Esos ojos dieron con él, y un cuerpo soltó un gemido al ser dejado como un saco de papas.
- ¡Nada le paso! – Una risilla nerviosa. – Todo está bien Juu-
El hombre de pelo gris maldijo entre dientes, apartándose de inmediato, un hilo de sangre corriendo por su mejilla. Otros siguieron su ejemplo, pero otros… otros no fueron tan listos.
En segundos, en meros segundos, muchos disparos se oyeron al igual que muchos cuerpos caer al suelo, completamente inmóviles.
- Quiero el lugar hecho polvo. – Lambo ignoro esto, alzando más los brazos a la figura que estaba arrodillado ante él. – Tienen 30 minutos, o lo hare yo mismo. – Pasos apresurados y maldiciones.
Nada de eso importaba, nada de eso, no cuando estaba entre los brazos de papá, no cuando lo estaban revisando de arriba abajo y una voz preocupada le preguntaba si no le habían hecho nada y que había pasado.
Lambo, inadvertidamente, condeno a toda esa pequeña organización a más que a la ruina. No quedo más que polvo de esas instalaciones, y en pocas semanas la familia fue desintegrada por la ardua presión que Vongola ejerció sobre ella. No es que hubiera durado mucho, el Décimo más que había dejado en claro su furia silenciosa cada vez que la oportunidad se presentaba. Si no era Vongola, sería otra familia, buscando agradar a Vongola y aprender para no cometer el mismo error.

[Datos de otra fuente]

(** What is not output does not count as output. *)
Lemma outputs_show_some e p c :
  (forall q, outputs [e q] = []) -> outputs (screen (show_some e p c)) = outputs (screen c).
Proof.
  intros He. unfold show_some. cbn [screen]. rewrite outputs_app. case_bool_decide; rewrite ?He; apply app_nil_r.
Qed.

Lemma stdin_chunk_outputs len ct s :
  outputs (screen (cl (stdin_chunk allowed len ct s))) = outputs (screen (cl s)).
Proof.
  unfold stdin_chunk. destruct (Write _ _) as [[n err] f]. cbn [cl]. case_match; [done|]. by rewrite outputs_show_some.
Qed.

Lemma frames_text_snoc ps p : frames_text (ps ++ [p]) = frames_text ps ++ frame p.1 p.2.
Proof. unfold frames_text. rewrite map_app, concat_app. cbn [map concat]. by rewrite app_nil_r. Qed.

Lemma recorded_ok_step name first s a s' :
  recorded_ok name first s -> stepS s a = Some s' -> recorded_ok name first s'.
Proof.
  intros [Hf Hn Ho Hfile Hc] H. step_cases H a; simpl in *; try (by constructor).
  - destruct (stdin_chunk_fields len client_takes s) as (_ & _ & _ & _ & _ & _ & Hs & Ht).
    constructor; rewrite ?Hs, ?stdin_chunk_outputs; try done. by destruct Ht as [->| ->].
  - constructor; cbn [set_cl owe cl sh th screen]; by rewrite ?outputs_show_some.
  - match goal with E : audit_Write _ _ _ _ = _ |- _ => unfold audit_Write in E; injection E as _ <- end.
    rewrite writeFrame_ok, Hfile by auto. constructor; cbn -[outputs frames_text]; [done|done|done| |].
    + rewrite lookup_insert_eq, outputs_app. f_equal. symmetry.
      exact (frames_text_snoc (first :: outputs (screen (cl s))) (now, take len l)).
    + rewrite outputs_app, Forall_app. split; [done|]. constructor; [|done]. simpl.
      match goal with E : chunk_ok _ _ = true |- _ => unfold chunk_ok in E; conditions end.
      unfold zlen in *. rewrite length_take. lia.
  - constructor; cbn [cl sh th]; by rewrite ?outputs_show_some.
  - destruct (Finalize_keeps _ _ _ _ _ (w_name (recorder (sh s))) Hf eq_refl Heqp) as (? & ? & E).
    constructor; cbn -[outputs frames_text]; rewrite ?E; done || congruence.
  - destruct (Finalize_keeps _ _ _ _ _ (w_name (recorder (sh s))) Hf eq_refl Heqp) as (? & ? & E).
    constructor; cbn -[outputs frames_text]; rewrite ?E; done || congruence.
Qed.

(** The session's row is there and, once the bridge has returned or a kill has run to
    its end, it is not active any more. *)
Definition ended (st : str) : Prop := st ∈ [StatusTerminated; StatusTerminatedTimeout; StatusTerminatedKill].

Record marked_ok (s : bridge) : Prop := {
  mark_up : outcomes (db (sh s)) = [];
  mark_row : status_of sid (db (sh s)) <> None;
  mark_ended : main (th s) = Returned \/ killer (th s) = KillDone ->
    exists st, status_of sid (db (sh s)) = Some st /\ ended st;
}.

Lemma mark_status st x :
  outcomes (db x) = [] -> status_of sid (db x) <> None -> ended st ->
  outcomes (db (mark sid st x)) = [] /\ status_of sid (db (mark sid st x)) = Some st.
Proof.
  intros Ho Hs Hst. unfold mark. rewrite Terminate_ok; [|done|by right].
  cbn [db set_db snd]. split; [done|by apply status_of_terminated].
Qed.

(** [set_cm] and the recording do not matter to what a mark does. *)
Lemma mark_over st st' x (m : ConnectionManager) (r : Writer) (l : logdir) :
  outcomes (db x) = [] -> status_of sid (db x) <> None -> ended st -> ended st' ->
  status_of sid (db (mark sid st' (Shared m (db (mark sid st x)) r l))) = Some st'.
Proof.
  intros Ho Hs H1 H2. destruct (mark_status st x Ho Hs H1) as [Ho1 Hs1].
  apply mark_status; [done|by cbn [db]; rewrite Hs1|done].
Qed.

Lemma marked_ok_mark s st (t : threads) (b : backend_side) (c : client_side) :
  marked_ok s -> ended st -> marked_ok (Bridge c b t (mark sid st (sh s))).
Proof.
  intros [Ho Hs _] Hst. destruct (mark_status st (sh s) Ho Hs Hst) as [Ho' Hs'].
  constructor; cbn [sh th]; [done|by rewrite Hs'|]. intros _. by exists st.
Qed.

Lemma marked_ok_step s a s' : marked_ok s -> stepS s a = Some s' -> marked_ok s'.
Proof.
  intros Hm H. pose proof Hm as [Ho Hs He]. step_cases H a; try (by constructor).
  all: try (apply marked_ok_mark; [done|unfold ended; set_solver]).
  all: try (constructor; [done|done|]; intros [?|?]; [done || by apply He; left|done || by apply He; right]).
  - destruct (stdin_chunk_fields len client_takes s) as (_ & _ & _ & _ & _ & _ & Esh & Et).
    constructor; rewrite ?Esh; [done|done|]. by destruct Et as [->| ->].
Qed.

(** ** The server's output *)

(** What the remote shell has printed in a run, on each of its streams. *)
Definition printed (acts : list action) : str :=
  concat (map (fun a => match a with ShellPrints p => p | _ => [] end) acts).
Definition printed_err (acts : list action) : str :=
  concat (map (fun a => match a with ShellPrintsErr p => p | _ => [] end) acts).

Definition shown_text (s : bridge) : str := concat (map snd (outputs (screen (cl s)))).

(** What has been printed is what has been shown and what is still to be shown; nothing
    of standard error is shown before standard output is over. *)
Definition delivered (po pe : str) (s : bridge) : Prop :=
  exists so se, shown_text s = so ++ se /\ po = so ++ out_buf (be s) /\ pe = se ++ err_buf (be s)
    /\ (se = [] \/ (out_buf (be s) = [] /\ output_over (be s) = true)).

Definition takes_output (a : action) : Prop := match a with StdoutFails _ _ => False | _ => True end.

Lemma shown_text_show now p c b t x :
  shown_text (Bridge (show (Output now p) c) b t x) = concat (map snd (outputs (screen c))) ++ p.
Proof.
  unfold shown_text. cbn [cl show screen]. rewrite outputs_app, map_app, concat_app. cbn. by rewrite app_nil_r.
Qed.

Lemma delivered_same po pe s s' :
  delivered po pe s -> shown_text s' = shown_text s -> out_buf (be s') = out_buf (be s) ->
  err_buf (be s') = err_buf (be s) -> (output_over (be s) = true -> output_over (be s') = true) ->
  delivered po pe s'.
Proof.
  intros (so & se & H1 & H2 & H3 & H4) Hs Ho He Hov. exists so, se. rewrite Hs, Ho, He.
  split_and!; [done..|]. destruct H4 as [|[]]; auto.
Qed.

Lemma delivered_chunk po pe s len now pending rest t x :
  delivered po pe s -> next_output (be s) = Some (pending, rest) ->
  delivered po pe (Bridge (show (Output now (take len pending)) (cl s)) (rest (drop len pending)) t x).
Proof.
  intros (so & se & H1 & H2 & H3 & H4) Hn. unfold delivered. rewrite shown_text_show.
  change (concat (map snd (outputs (screen (cl s))))) with (shown_text s). rewrite H1.
  unfold next_output in Hn. repeat case_match; simplify_eq; conditions; cbn [be out_buf err_buf].
  - destruct H4 as [->|[? _]]; [|done]. exists (so ++ take len (out_buf (be s))), [].
    split_and!; [by rewrite !app_nil_r|by rewrite <- app_assoc, take_drop|done|by left].
  - exists so, (se ++ take len (err_buf (be s))). rewrite <- (app_assoc se _ (drop _ _)), take_drop, app_assoc.
    split_and!; [done..|]. right. by split.
Qed.

Lemma delivered_step po pe s a s' :
  delivered po pe s -> takes_output a -> stepS s a = Some s' ->
  delivered (po ++ printed [a]) (pe ++ printed_err [a]) s'.
Proof.
  intros Hd Ha H. unfold printed, printed_err. step_cases H a; cbn [map concat]; rewrite ?app_nil_r.
  all: try done; try (by eapply delivered_chunk).
  all: try (eapply delivered_same; [exact Hd|done..|]; unfold output_over; simpl;
            rewrite ?orb_true_iff, ?orb_true_r; tauto || done || auto).
  - destruct Hd as (so & se & H1 & -> & -> & H4). exists so, se. rewrite <- app_assoc.
    split_and!; try done. destruct H4 as [|[_ Hov]]; [by left|congruence].
  - destruct Hd as (so & se & H1 & -> & -> & H4). exists so, se. by rewrite <- app_assoc.
  - destruct (stdin_chunk_fields len client_takes s) as (Eo & Ee & Ex & Es & _).
    eapply delivered_same; [exact Hd|by unfold shown_text; rewrite stdin_chunk_outputs|done..|].
    unfold output_over. by rewrite Ex, Es.
  - eapply delivered_same; [exact Hd| |done..]. unfold shown_text. cbn [set_cl owe cl screen].
    by rewrite outputs_show_some.
Qed.

Lemma delivered_run po pe s acts s' :
  delivered po pe s -> Forall takes_output acts -> execS s acts = Some s' ->
  delivered (po ++ printed acts) (pe ++ printed_err acts) s'.
Proof.
  intros Hd Ha. revert po pe s Hd. induction Ha as [|a acts Ha _ IH]; intros po pe s Hd; simpl.
  - intros [= <-]. by rewrite !app_nil_r.
  - destruct (stepS s a) as [s1|] eqn:H1; [|done]. intros H.
    eapply delivered_step in H1; [|done..]. apply (IH _ _ _ H1) in H.
    unfold printed, printed_err in *. simpl in *. by rewrite !app_nil_r, <- !app_assoc in H.
Qed.

(** ** Running the bridge's own code *)

Lemma returned_stuck s a : bridge_ok s -> main (th s) = Returned -> own a = true -> stepS s a = None.
Proof.
  intros [_ _ [Hj|[Hj|[Hi Ho]]]] Hm; [congruence..|]. unfold step. rewrite Hm, Hi, Ho.
  destruct a; try done; intros _; simpl; by destruct (next_output _) as [[? ?]|].
Qed.

(** The error of the bridge is settled when the goroutines are joined: revoked if the
    context was cancelled before ([c]), and nothing if it is not cancelled yet. *)
Definition settled (c : bool) (s : bridge) : Prop :=
  (c = true -> cancelled (th s) = true)
  /\ (main (th s) = Waiting \/ main (th s) = Joining
      \/ ((c = true -> result (th s) = Some ErrRevoked) /\ (cancelled (th s) = false -> result (th s) = None))).

Lemma settled_step c s a s' : settled c s -> stepS s a = Some s' -> settled c s'.
Proof.
  intros [Hc Hr] H. unfold settled. step_cases H a; simpl; auto.
  all: try (split; [done|]; naive_solver congruence).
  - destruct (stdin_chunk_fields len client_takes s) as (_ & _ & _ & _ & _ & _ & _ & [->| ->]); simpl; auto.
  - rewrite Heqb0. split; [done|]. right. right. split; [|done]. by intros E%Hc.
Qed.

(** ** The start of a session *)

Lemma Bridge_setup_inv ops userID serverID ip w h handle db_now pending x s x' :
  Bridge_setup ops sid userID serverID ip w h handle db_now pending x = (inr s, x') ->
  exists d, Register sid userID serverID ip db_now (db x) = (None, d) /\
  s = Bridge (ClientSide pending true false [] false []) (BackendSide (Sink [] None ErrEOF) [] [] [] false true)
        (Threads Waiting false false 0 false (KaLoop 0) NoKill None)
        (set_cm (RegisterHandle sid handle (cm x)) (set_db d x)).
Proof.
  unfold Bridge_setup. intros H. destruct (must _ _ _); [done|].
  destruct (Register _ _ _ _ _ _) as [[err|] d]; simplify_eq. by exists d.
Qed.

Lemma Register_active userID serverID ip db_now d d' :
  outcomes d = [] -> Register sid userID serverID ip db_now d = (None, d') ->
  outcomes d' = [] /\ status_of sid d' = Some StatusActive.
Proof.
  intros Ho. unfold Register. rewrite run_done by done. unfold insert_session.
  destruct (inet_in _) as [i|]; [|done]. repeat case_bool_decide; try done. intros [= <-].
  split; [done|]. unfold status_of. simpl. rewrite filter_app, filter_key_nil by done.
  rewrite filter_cons, decide_True by done. done.
Qed.
End runs.

(** ** Properties *)

(** Computing a run of actions from a known state. *)
Ltac run_steps :=
  repeat progress (
    cbn -[mark StatusTerminated StatusTerminatedKill StatusTerminatedTimeout status_of bool_decide lookup];
    rewrite ?lookup_insert_eq, ?bool_decide_true by done;
    try match goal with |- context [Finalize ?a ?b] => destruct (Finalize a b) as [[? ?] ?] end).

Section properties.
Context {PG : Postgres} {UT : UnicodeTables}.
Variables (sid userID serverID : str) (ip : option str) (w h : Z) (handle : nat) (db_now : Z) (pending : str).
Variables (ops : ssh_calls) (x x' : shared) (s0 : bridge).

(** C27.  Output is delivered whole and in order.  As long as the client takes what it is
    written, at every moment what has been shown is a prefix of what the remote shell
    has printed on standard output, then of what it has printed on standard error, the
    rest of each being still in its buffer - and nothing of standard error is shown
    while the shell still runs: the two streams are not merged but one after the other. *)
Theorem output_in_order (Hs : Bridge_setup ops sid userID serverID ip w h handle db_now pending x = (inr s0, x'))
    (allowed : list str) (acts : list action) (s : bridge)
    (Ht : Forall takes_output acts) (He : exec sid allowed s0 acts = Some s) :
  delivered (printed acts) (printed_err acts) s.
Proof.
  apply Bridge_setup_inv in Hs as (d & _ & ->).
  eapply (delivered_run sid allowed [] []) in He; [done| |done].
  exists [], []. split_and!; [done..|by left].
Qed.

De vuelta al pasado, Lambo se encontró en una pelea familiar. Nada nuevo, la verdad, lo único raro fue que, en cuanto su lacayo lo vio, lo tomo totalmente diferente a los otros, quienes se quejaban de que estaba hecho un desastre y que por estas cosas tenía que aprender a pelear.
Tales comentarios no fueron tomados muy bien, sinceramente, por un lacayo con una mirada increíblemente fría.
- Di eso una vez más. – Gokudera, para sorpresa de muchos, fue la primera víctima de un agarre de hierro en la muñeca, solo había querido limpiar al mocoso de la sangre. – Si valoras tu vida, no volverás a decirlo, ¿he sido claro?
- ¿Tsuna-nii? – No entendía, de verdad que no. Solo papá agarraba esa extraña actitud y era raro que lo hiciera-
- Lo siento, debiste de haber visto algo feo… - En un completo cambio de actitud, su lacayo le sonrió, poco alegre, amable. También procedió a limpiarlo y arreglarlo, con mucha más amabilidad de la normal.
Nadie intento acercarse o decirle nada luego de la sexta vez que su lacayo dio una de las miradas más heladas que había visto de él, solo por acercarse demasiado.
Su lacayo era extraño. Papá era el único que podía ser tan sobreprotector con él, ¿por qué su lacayo estaba actuando similar a papá?